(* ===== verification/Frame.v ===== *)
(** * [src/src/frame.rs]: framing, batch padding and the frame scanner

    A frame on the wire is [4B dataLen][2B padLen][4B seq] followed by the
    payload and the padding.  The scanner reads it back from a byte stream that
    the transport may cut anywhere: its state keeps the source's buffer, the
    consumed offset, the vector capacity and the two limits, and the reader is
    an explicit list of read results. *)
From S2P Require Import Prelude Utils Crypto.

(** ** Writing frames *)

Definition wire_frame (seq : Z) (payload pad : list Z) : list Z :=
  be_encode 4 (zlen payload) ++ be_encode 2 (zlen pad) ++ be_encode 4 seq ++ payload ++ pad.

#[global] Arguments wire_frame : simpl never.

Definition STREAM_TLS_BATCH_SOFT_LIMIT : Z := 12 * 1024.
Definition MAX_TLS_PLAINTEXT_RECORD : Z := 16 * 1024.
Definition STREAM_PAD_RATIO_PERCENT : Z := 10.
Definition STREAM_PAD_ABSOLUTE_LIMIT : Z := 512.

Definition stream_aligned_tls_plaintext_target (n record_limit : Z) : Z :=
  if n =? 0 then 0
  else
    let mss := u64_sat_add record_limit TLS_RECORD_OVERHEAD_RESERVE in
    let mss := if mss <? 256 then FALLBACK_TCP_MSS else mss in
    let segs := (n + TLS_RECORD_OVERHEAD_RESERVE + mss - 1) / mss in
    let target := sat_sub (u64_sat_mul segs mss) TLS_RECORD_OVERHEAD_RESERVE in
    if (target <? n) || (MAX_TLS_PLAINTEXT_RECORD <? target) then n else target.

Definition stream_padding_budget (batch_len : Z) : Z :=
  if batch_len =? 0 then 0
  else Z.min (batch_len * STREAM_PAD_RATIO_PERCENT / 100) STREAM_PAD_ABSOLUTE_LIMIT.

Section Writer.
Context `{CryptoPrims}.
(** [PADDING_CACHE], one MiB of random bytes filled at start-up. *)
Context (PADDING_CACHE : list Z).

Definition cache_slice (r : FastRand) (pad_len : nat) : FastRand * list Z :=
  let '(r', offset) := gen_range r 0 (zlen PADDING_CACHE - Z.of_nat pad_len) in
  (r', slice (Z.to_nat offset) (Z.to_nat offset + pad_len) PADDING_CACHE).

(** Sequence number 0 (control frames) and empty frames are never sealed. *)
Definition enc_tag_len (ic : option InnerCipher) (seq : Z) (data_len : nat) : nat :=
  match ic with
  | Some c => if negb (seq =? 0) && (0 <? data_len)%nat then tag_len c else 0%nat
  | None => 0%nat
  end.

###

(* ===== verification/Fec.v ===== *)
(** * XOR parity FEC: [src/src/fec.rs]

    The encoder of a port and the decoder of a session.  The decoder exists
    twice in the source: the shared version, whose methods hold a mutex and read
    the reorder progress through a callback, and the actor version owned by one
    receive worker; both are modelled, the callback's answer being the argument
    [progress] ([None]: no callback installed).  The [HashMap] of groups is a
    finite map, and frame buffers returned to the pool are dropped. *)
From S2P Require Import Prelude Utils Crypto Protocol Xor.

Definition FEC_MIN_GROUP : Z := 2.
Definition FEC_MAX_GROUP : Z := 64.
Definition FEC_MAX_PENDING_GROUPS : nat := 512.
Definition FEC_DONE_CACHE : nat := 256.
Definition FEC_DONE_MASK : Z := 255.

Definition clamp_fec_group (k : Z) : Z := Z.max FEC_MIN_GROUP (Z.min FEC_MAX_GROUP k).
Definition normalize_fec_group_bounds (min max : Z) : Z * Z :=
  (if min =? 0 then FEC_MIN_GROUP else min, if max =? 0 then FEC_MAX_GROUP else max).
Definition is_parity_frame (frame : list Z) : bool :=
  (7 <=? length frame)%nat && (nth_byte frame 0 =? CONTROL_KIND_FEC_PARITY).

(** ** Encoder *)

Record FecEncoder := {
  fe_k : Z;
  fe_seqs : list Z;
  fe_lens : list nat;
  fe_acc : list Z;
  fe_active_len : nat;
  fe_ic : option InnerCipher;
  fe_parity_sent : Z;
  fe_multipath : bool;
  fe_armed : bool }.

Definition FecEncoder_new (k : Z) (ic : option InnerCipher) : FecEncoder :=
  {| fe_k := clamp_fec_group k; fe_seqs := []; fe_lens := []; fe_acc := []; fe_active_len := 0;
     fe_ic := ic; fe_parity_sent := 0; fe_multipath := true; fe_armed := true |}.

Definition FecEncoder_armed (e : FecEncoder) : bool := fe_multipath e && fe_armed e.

###

THE PROBLEM ->
Above is a listing; print exactly its lines from the one with "Definition FEC_MAX_GROUP : Z := 64." through the one with "fe_seqs : list Z;", and no other lines.

TASK RESPONSE ->
Definition FEC_MAX_GROUP : Z := 64.
Definition FEC_MAX_PENDING_GROUPS : nat := 512.
Definition FEC_DONE_CACHE : nat := 256.
Definition FEC_DONE_MASK : Z := 255.

Definition clamp_fec_group (k : Z) : Z := Z.max FEC_MIN_GROUP (Z.min FEC_MAX_GROUP k).
Definition normalize_fec_group_bounds (min max : Z) : Z * Z :=
  (if min =? 0 then FEC_MIN_GROUP else min, if max =? 0 then FEC_MAX_GROUP else max).
Definition is_parity_frame (frame : list Z) : bool :=
  (7 <=? length frame)%nat && (nth_byte frame 0 =? CONTROL_KIND_FEC_PARITY).

(** ** Encoder *)

Record FecEncoder := {
  fe_k : Z;
  fe_seqs : list Z;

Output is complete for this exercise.